Guernesey, 2 novembre, [18]65, jeudi matin, 7 h. ½
Bonjour, mon grand petit homme, bonjour et comment la nuit, pour parler comme vous ? Moi j’ai dormi pour cette nuit et pour l’autre et je vais comme le Pont-Neuf. Que dites-vous de ce temps, de ce soleil, de ce pays, de cet amour, de ce succès, des Chansons des rues et des bois [1] ? Si vous n’en n’êtes pas content, ébloui, charmé, radieux, émerveillé et constellé, c’est que vous êtes bien difficile, telle est mon humble opinion. Fichez-la dans votre poche et votre mouchoir par-dessus et tâchez d’être un peu heureux, si vous pouvez, loin de tous vos chers êtres absents [2], c’est le vœu de tout mon cœur et de toute mon âme.

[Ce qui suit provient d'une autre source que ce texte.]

(** * psevent: process events over the Linux netlink connector

    A shallow embedding of [psenvent.go] (the capture engine: [Listen],
    [readEvents], [handleEvent], [finish], [Close], [isDone]) and of the
    netlink connector file (wire structs, [createListener], [bind],
    [close], [send]), together with the properties of the wire codec, the
    capture loop and the socket lifecycle.

    Conventions.
    - A Go [uintN] is a [Z]; the wrap-around of a conversion or of an
      increment is written out with [mod], and [binary.Write] stores the
      low [N] bits ([le_split]).  Go's [int] is the 64-bit [int] of the
      supported Linux targets, so [int(x)] of a [uint32] is [x] itself.
    - A byte slice is a [list byte]; [byteOrder] is [binary.LittleEndian],
      so fields are laid out with [le_split] and read with [le_combine].
    - System calls take their outcome from the environment: every function
      that performs one receives the outcome as an argument and threads
      the kernel's table of open descriptors explicitly. *)

From Stdlib Require Import ZArith List Lia Bool.
From coqutil Require Import Byte Word.LittleEndianList.
From stdpp Require Import base gmap.
Import ListNotations.
Local Open Scope Z_scope.

(** ** Constants *)

(** internal flags (from <linux/connector.h>) *)
Definition _CN_IDX_PROC : Z := 0x1.
Definition _CN_VAL_PROC : Z := 0x1.

(** internal flags (from <linux/cn_proc.h>) *)
Definition _PROC_CN_MCAST_LISTEN : Z := 1.
Definition _PROC_CN_MCAST_IGNORE : Z := 2.

(** Flags (from <linux/cn_proc.h>) *)
Definition PROC_EVENT_FORK : Z := 0x00000001.
Definition PROC_EVENT_EXEC : Z := 0x00000002.
Definition PROC_EVENT_EXIT : Z := 0x80000000.

(** Constants of Go's [syscall] package on Linux. *)
Definition NLMSG_HDRLEN : Z := 0x10.
Definition NLMSG_ALIGNTO : Z := 0x4.
Definition NLMSG_DONE : Z := 0x3.
Definition AF_NETLINK : Z := 0x10.

(** [syscall.Errno]. *)
Definition Errno : Type := Z.
Definition EINVAL : Errno := 0x16.

(** ** Fixed-width integers on the wire *)

Definition uint16 (x : Z) : Z := x mod 2 ^ 16.
Definition uint32 (x : Z) : Z := x mod 2 ^ 32.

Definition put16 (x : Z) : list byte := le_split 2 x.
Definition put32 (x : Z) : list byte := le_split 4 x.
Definition put64 (x : Z) : list byte := le_split 8 x.

(** The unsigned little-endian integer of [n] bytes at offset [off]. *)
Definition get (n off : nat) (b : list byte) : Z :=
  le_combine (firstn n (skipn off b)).

(** ** Wire structs *)

(** linux/connector.h: struct cb_id *)
Module cbId.
Record t : Type := mk { Idx : Z; Val : Z }.
Definition zero : t := mk 0 0.
Definition put (c : t) : list byte := put32 (Idx c) ++ put32 (Val c).
Definition decode (b : list byte) : t := mk (get 4 0 b) (get 4 4 b).
End cbId.

(** linux/connector.h: struct cb_msg *)
Module cnMsg.
Record t : Type := mk { Id : cbId.t; Seq : Z; Ack : Z; Len : Z; Flags : Z }.
Definition zero : t := mk cbId.zero 0 0 0 0.
Definition put (m : t) : list byte :=
  cbId.put (Id m) ++ put32 (Seq m) ++ put32 (Ack m)
    ++ put16 (Len m) ++ put16 (Flags m).
Definition decode (b : list byte) : t :=
  mk (cbId.decode b) (get 4 8 b) (get 4 12 b) (get 2 16 b) (get 2 18 b).
(** [binary.Size] of the struct. *)
Definition size : nat := length (put zero).
End cnMsg.

(** linux/cn_proc.h: struct proc_event.{what,cpu,timestamp_ns} *)
Module procEventHeader.
Record t : Type := mk { What : Z; Cpu : Z; Timestamp : Z }.
Definition zero : t := mk 0 0 0.
Definition put (h : t) : list byte :=
  put32 (What h) ++ put32 (Cpu h) ++ put64 (Timestamp h).
Definition decode (b : list byte) : t :=
  mk (get 4 0 b) (get 4 4 b) (get 8 8 b).
Definition size : nat := length (put zero).
End procEventHeader.

(** linux/cn_proc.h: struct proc_event.fork *)
Module forkProcEvent.
Record t : Type :=
  mk { ParentPid : Z; ParentTgid : Z; ChildPid : Z; ChildTgid : Z }.
Definition zero : t := mk 0 0 0 0.
Definition put (e : t) : list byte :=
  put32 (ParentPid e) ++ put32 (ParentTgid e)
    ++ put32 (ChildPid e) ++ put32 (ChildTgid e).
Definition decode (b : list byte) : t :=
  mk (get 4 0 b) (get 4 4 b) (get 4 8 b) (get 4 12 b).
Definition size : nat := length (put zero).
End forkProcEvent.

(** linux/cn_proc.h: struct proc_event.exec *)
Module execProcEvent.
Record t : Type := mk { ProcessPid : Z; ProcessTgid : Z }.
Definition zero : t := mk 0 0.
Definition put (e : t) : list byte :=
  put32 (ProcessPid e) ++ put32 (ProcessTgid e).
Definition decode (b : list byte) : t := mk (get 4 0 b) (get 4 4 b).
Definition size : nat := length (put zero).
End execProcEvent.

(** linux/cn_proc.h: struct proc_event.exit *)
Module exitProcEvent.
Record t : Type :=
  mk { ProcessPid : Z; ProcessTgid : Z; ExitCode : Z; ExitSignal : Z }.
Definition zero : t := mk 0 0 0 0.
Definition put (e : t) : list byte :=
  put32 (ProcessPid e) ++ put32 (ProcessTgid e)
    ++ put32 (ExitCode e) ++ put32 (ExitSignal e).
Definition decode (b : list byte) : t :=
  mk (get 4 0 b) (get 4 4 b) (get 4 8 b) (get 4 12 b).
Definition size : nat := length (put zero).
End exitProcEvent.

(** [syscall.NlMsghdr] *)
Module NlMsghdr.
Record t : Type := mk { Len : Z; Type_ : Z; Flags : Z; Seq : Z; Pid : Z }.
Definition zero : t := mk 0 0 0 0 0.
Definition put (h : t) : list byte :=
  put32 (Len h) ++ put16 (Type_ h) ++ put16 (Flags h)
    ++ put32 (Seq h) ++ put32 (Pid h).
Definition decode (b : list byte) : t :=
  mk (get 4 0 b) (get 2 4 b) (get 2 6 b) (get 4 8 b) (get 4 12 b).
End NlMsghdr.

(** standard netlink header + connector header *)
Module NetLinkMessage.
Record t : Type := mk { Header : NlMsghdr.t; Data : cnMsg.t }.
Definition zero : t := mk NlMsghdr.zero cnMsg.zero.
Definition put (m : t) : list byte :=
  NlMsghdr.put (Header m) ++ cnMsg.put (Data m).
End NetLinkMessage.

(** ** [encoding/binary] and [bytes.Buffer] *)

Inductive ReadErr : Type := EOF | ErrUnexpectedEOF.

(** [binary.Read(buf, byteOrder, into)] for a struct of [size] bytes read
    from a [bytes.Buffer] holding [buf]: [io.ReadFull] either takes [size]
    bytes, which are decoded into the struct, or drains the shorter buffer
    and fails, leaving the struct as it was. *)
Definition binary_Read {T : Type} (size : nat) (decode : list byte -> T)
    (into : T) (buf : list byte) : T * option ReadErr * list byte :=
  if (size <=? length buf)%nat
  then (decode (firstn size buf), None, skipn size buf)
  else (into, Some (match buf with [] => EOF | _ => ErrUnexpectedEOF end), []).


(** ** [syscall.ParseNetlinkMessage]

    The loop calls this function of Go's [syscall] package
    (netlink_linux.go); it is transcribed here with its helpers
    [netlinkMessageHeaderAndData] and [nlmAlignOf]. *)

(** [syscall.NetlinkMessage]: a header and the payload bytes. *)
Module NetlinkMessage.
Record t : Type := mk { Header : NlMsghdr.t; Data : list byte }.
End NetlinkMessage.

(** Round the length of a netlink message up to align it properly. *)
Definition nlmAlignOf (msglen : Z) : Z :=
  Z.land (msglen + NLMSG_ALIGNTO - 1) (Z.lnot (NLMSG_ALIGNTO - 1)).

Je suis encore seule ce matin car c’est aujourd’hui le triste jour des morts : « les morts pour qui l’on prie ont, sur leur lit de terre, une herbe plus fleurie » [3]. C’est une rosée que les larmes et les regrets des vivants qui doit faire pousser des fleurs dans le jardin des âmes qu’on appelle paradis. Aussi je prie avec confiance en attendant que je puisse récolter à mon tour ma part de bouquets dans l’éternité avec toi. Je vais essayer de faire encore raccommoder le lit d’Elisabeth avant d’en racheter un autre. En attendant, elle couchera à terre comme elle a fait hier. Pendant que j’y pense, mon bien aimé, je te prie de m’apporter du papier car il n’y en a plus ni pour toi ni pour moi. Je vais aujourd’hui régler tes comptes avec Marie et les miens avec Suzanne et puis tout reprendra son petit train-train ordinaire dans ta maison et dans la mienne [4]. Moi je t’aime sans compter en tout temps et en tout lieu.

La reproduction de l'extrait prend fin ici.